ASSIGNED TASK → Copy out each line featuring the string "repeat" from the entries beneath.

INPUT →
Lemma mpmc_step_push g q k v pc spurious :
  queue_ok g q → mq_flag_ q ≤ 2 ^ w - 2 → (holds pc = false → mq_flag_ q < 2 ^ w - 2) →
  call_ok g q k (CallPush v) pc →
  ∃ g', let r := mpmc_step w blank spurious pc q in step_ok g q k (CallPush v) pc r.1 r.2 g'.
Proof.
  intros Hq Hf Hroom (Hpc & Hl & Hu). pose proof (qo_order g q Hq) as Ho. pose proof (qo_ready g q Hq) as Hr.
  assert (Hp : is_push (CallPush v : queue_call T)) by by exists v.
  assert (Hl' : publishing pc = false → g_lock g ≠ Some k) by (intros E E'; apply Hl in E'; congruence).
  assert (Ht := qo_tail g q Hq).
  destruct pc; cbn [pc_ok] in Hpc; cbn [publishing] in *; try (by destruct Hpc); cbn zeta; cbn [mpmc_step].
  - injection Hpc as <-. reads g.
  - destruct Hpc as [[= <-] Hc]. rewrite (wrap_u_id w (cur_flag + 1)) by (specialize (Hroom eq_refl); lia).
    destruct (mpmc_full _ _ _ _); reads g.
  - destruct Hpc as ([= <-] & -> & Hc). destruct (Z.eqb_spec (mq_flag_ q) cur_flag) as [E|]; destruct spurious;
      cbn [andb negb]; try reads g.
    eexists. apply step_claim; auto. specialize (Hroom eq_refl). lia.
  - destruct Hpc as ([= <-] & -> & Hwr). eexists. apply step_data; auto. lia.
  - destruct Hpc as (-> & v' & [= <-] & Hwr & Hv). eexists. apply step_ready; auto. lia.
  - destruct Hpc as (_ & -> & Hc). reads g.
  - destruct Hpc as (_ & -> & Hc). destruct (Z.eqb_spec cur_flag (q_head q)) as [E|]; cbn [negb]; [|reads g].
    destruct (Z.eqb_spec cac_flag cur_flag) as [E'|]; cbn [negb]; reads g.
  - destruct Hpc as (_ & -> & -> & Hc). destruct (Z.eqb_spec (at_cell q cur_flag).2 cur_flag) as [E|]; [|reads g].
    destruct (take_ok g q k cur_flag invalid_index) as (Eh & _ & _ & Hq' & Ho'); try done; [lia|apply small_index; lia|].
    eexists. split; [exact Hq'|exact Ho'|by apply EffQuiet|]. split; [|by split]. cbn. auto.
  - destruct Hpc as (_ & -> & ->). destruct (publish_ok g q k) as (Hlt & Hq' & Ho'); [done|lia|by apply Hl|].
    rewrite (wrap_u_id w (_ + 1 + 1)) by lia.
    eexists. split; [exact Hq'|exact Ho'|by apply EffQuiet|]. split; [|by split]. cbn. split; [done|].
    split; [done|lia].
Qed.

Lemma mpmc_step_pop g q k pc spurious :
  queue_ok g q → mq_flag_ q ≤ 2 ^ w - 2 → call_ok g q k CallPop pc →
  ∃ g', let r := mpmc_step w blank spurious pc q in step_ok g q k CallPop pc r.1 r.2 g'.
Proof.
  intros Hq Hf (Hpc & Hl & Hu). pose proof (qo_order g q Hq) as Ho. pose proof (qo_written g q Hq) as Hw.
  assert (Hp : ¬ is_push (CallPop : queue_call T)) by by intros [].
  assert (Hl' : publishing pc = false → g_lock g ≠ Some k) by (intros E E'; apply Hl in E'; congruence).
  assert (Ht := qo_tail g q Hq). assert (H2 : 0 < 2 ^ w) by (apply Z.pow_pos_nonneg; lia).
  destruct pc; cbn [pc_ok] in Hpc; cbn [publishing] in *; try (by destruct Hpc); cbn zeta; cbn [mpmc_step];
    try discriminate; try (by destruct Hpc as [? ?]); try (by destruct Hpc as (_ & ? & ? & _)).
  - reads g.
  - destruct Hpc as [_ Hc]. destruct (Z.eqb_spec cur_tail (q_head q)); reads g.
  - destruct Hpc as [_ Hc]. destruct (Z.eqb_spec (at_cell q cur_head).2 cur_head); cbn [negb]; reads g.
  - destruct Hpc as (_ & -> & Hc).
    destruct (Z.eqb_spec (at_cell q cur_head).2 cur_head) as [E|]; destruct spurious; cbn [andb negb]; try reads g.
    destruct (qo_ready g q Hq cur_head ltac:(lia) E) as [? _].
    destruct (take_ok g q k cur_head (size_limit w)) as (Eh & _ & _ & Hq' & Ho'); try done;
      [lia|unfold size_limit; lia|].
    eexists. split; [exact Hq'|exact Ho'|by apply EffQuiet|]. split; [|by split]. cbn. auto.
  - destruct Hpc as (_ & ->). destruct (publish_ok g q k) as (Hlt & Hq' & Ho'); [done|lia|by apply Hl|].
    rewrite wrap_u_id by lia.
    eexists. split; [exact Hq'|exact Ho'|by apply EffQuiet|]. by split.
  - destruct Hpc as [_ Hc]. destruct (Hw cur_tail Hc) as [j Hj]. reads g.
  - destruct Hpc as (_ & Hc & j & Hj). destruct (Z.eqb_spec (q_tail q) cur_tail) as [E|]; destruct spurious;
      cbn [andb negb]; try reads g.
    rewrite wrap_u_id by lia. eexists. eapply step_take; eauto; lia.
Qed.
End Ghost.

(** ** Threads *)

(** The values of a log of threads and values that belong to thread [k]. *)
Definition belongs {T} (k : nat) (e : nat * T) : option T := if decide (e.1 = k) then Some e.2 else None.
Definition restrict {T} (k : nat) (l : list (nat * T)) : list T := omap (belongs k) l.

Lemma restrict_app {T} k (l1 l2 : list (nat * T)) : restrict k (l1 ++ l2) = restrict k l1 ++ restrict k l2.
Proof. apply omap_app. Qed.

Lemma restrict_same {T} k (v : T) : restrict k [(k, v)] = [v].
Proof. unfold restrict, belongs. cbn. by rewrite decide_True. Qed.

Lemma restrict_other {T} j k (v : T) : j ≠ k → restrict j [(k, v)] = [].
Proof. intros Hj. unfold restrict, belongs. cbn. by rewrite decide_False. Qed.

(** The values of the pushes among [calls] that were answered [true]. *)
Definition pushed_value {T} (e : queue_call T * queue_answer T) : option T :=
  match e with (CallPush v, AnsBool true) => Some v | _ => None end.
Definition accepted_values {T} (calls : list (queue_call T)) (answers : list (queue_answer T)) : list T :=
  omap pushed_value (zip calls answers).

--

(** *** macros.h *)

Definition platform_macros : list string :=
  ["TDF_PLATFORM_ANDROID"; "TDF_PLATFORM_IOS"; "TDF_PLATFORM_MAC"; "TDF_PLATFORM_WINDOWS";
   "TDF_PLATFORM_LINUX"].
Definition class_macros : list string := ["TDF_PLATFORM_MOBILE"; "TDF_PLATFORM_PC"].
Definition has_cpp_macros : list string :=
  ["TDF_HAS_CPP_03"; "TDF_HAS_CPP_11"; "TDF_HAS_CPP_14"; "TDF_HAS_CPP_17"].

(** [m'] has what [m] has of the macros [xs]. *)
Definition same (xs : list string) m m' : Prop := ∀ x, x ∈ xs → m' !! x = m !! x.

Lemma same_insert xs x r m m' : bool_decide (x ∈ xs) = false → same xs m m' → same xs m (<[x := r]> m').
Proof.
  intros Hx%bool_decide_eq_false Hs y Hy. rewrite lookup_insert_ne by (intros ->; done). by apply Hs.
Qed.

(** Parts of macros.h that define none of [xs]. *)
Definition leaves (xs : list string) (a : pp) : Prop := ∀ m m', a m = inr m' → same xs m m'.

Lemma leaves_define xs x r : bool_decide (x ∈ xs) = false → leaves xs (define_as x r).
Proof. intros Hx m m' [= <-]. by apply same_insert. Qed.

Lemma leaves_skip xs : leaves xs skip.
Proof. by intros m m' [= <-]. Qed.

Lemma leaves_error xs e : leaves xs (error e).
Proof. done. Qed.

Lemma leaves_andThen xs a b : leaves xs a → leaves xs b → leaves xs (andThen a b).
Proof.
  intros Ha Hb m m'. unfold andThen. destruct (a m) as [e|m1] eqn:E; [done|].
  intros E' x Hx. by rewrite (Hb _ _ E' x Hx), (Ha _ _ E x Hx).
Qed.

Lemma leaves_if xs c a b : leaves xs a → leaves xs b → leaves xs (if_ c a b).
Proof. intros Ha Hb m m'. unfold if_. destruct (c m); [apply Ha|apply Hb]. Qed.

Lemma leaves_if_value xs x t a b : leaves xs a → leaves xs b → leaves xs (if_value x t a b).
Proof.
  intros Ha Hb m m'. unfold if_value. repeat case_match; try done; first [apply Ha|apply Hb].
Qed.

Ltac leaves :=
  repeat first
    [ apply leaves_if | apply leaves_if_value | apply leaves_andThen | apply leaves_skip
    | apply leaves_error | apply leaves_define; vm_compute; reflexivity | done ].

...

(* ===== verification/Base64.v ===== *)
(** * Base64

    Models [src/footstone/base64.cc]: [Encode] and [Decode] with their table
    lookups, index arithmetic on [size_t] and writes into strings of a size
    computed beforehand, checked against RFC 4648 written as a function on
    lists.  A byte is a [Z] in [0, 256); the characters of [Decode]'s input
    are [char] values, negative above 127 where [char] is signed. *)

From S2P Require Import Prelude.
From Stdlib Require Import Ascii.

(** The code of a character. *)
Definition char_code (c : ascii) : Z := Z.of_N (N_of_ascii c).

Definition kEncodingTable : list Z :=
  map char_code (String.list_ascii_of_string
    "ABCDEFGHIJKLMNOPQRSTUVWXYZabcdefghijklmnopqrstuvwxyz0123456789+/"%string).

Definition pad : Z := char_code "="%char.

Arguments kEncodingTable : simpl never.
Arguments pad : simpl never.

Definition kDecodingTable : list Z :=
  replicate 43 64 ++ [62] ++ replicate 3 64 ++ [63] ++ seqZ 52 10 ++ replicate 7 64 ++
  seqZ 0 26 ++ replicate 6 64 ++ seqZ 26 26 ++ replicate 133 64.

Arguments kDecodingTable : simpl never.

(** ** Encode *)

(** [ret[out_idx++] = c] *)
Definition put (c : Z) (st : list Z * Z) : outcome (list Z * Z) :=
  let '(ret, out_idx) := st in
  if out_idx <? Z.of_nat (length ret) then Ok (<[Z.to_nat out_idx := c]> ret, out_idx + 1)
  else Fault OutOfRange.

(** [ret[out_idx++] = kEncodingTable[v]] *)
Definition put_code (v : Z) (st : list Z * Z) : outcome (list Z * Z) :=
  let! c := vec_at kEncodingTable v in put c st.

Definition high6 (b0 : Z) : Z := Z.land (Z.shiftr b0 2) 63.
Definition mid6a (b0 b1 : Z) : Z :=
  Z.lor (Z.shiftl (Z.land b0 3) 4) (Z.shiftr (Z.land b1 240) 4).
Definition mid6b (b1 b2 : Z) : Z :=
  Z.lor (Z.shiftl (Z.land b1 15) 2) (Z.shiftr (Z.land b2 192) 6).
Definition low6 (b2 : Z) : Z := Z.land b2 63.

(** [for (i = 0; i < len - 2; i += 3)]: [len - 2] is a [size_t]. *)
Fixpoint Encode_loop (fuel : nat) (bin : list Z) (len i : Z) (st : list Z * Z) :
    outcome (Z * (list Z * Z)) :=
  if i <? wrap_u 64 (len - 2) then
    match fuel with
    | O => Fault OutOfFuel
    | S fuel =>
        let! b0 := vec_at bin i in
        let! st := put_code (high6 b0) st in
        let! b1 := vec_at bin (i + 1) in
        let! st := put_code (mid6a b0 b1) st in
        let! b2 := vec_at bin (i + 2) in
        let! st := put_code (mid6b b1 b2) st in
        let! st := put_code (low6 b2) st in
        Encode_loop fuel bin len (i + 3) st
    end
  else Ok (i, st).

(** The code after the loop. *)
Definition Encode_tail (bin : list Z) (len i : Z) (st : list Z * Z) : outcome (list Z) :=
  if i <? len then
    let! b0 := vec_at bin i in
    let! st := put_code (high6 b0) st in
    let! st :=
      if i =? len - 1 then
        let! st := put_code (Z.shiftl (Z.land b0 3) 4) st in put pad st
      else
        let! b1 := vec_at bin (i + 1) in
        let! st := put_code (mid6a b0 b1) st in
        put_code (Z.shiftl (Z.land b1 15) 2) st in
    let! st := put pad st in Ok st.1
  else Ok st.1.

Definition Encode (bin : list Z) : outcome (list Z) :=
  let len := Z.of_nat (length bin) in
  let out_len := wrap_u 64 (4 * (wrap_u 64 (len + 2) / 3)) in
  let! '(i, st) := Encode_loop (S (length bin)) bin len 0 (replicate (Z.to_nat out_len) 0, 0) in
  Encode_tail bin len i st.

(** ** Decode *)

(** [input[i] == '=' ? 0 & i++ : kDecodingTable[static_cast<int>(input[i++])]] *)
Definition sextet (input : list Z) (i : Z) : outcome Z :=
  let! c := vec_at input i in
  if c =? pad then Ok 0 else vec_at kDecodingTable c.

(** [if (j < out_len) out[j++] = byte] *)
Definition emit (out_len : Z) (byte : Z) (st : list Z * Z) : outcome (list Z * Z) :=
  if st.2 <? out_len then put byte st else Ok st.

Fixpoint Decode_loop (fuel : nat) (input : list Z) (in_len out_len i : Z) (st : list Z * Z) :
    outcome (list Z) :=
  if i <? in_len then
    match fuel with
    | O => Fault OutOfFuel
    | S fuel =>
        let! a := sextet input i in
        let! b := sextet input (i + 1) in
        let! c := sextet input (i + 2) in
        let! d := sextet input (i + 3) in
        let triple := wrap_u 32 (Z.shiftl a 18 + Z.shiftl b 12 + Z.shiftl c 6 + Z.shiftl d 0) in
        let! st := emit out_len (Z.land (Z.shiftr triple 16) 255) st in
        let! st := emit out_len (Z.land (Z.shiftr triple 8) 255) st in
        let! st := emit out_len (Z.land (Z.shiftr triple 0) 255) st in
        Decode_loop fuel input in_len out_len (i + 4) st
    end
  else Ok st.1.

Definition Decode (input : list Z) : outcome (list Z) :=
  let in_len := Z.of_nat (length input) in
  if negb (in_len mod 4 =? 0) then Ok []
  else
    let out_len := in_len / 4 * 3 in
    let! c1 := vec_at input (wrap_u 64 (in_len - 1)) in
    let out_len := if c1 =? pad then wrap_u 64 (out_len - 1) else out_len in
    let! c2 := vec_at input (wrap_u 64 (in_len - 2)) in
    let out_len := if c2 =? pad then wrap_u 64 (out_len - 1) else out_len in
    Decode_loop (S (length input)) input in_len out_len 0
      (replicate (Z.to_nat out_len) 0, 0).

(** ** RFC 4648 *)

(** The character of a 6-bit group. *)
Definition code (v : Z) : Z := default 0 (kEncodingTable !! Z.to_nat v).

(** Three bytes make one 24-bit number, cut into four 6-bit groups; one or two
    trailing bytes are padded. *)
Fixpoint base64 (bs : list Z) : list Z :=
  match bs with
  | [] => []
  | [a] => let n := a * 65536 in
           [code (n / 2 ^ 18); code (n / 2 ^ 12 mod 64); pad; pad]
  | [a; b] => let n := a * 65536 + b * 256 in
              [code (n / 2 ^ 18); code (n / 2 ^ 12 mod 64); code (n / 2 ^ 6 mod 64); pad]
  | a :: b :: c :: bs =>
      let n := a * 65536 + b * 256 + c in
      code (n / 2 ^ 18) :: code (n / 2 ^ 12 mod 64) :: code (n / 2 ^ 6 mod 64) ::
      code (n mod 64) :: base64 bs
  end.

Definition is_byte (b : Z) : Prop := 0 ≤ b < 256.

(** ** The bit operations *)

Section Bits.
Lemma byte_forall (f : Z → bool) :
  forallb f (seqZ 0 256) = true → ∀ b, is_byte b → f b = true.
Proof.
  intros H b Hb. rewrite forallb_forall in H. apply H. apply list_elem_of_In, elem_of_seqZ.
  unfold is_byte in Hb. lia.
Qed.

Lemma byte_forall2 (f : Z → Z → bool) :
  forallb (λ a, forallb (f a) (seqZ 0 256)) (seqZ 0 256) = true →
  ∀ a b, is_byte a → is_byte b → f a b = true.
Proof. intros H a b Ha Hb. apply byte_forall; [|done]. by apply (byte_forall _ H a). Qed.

EXERCISE OUTPUT →
  intros Ha Hb m m'. unfold if_value. repeat case_match; try done; first [apply Ha|apply Hb].
  repeat first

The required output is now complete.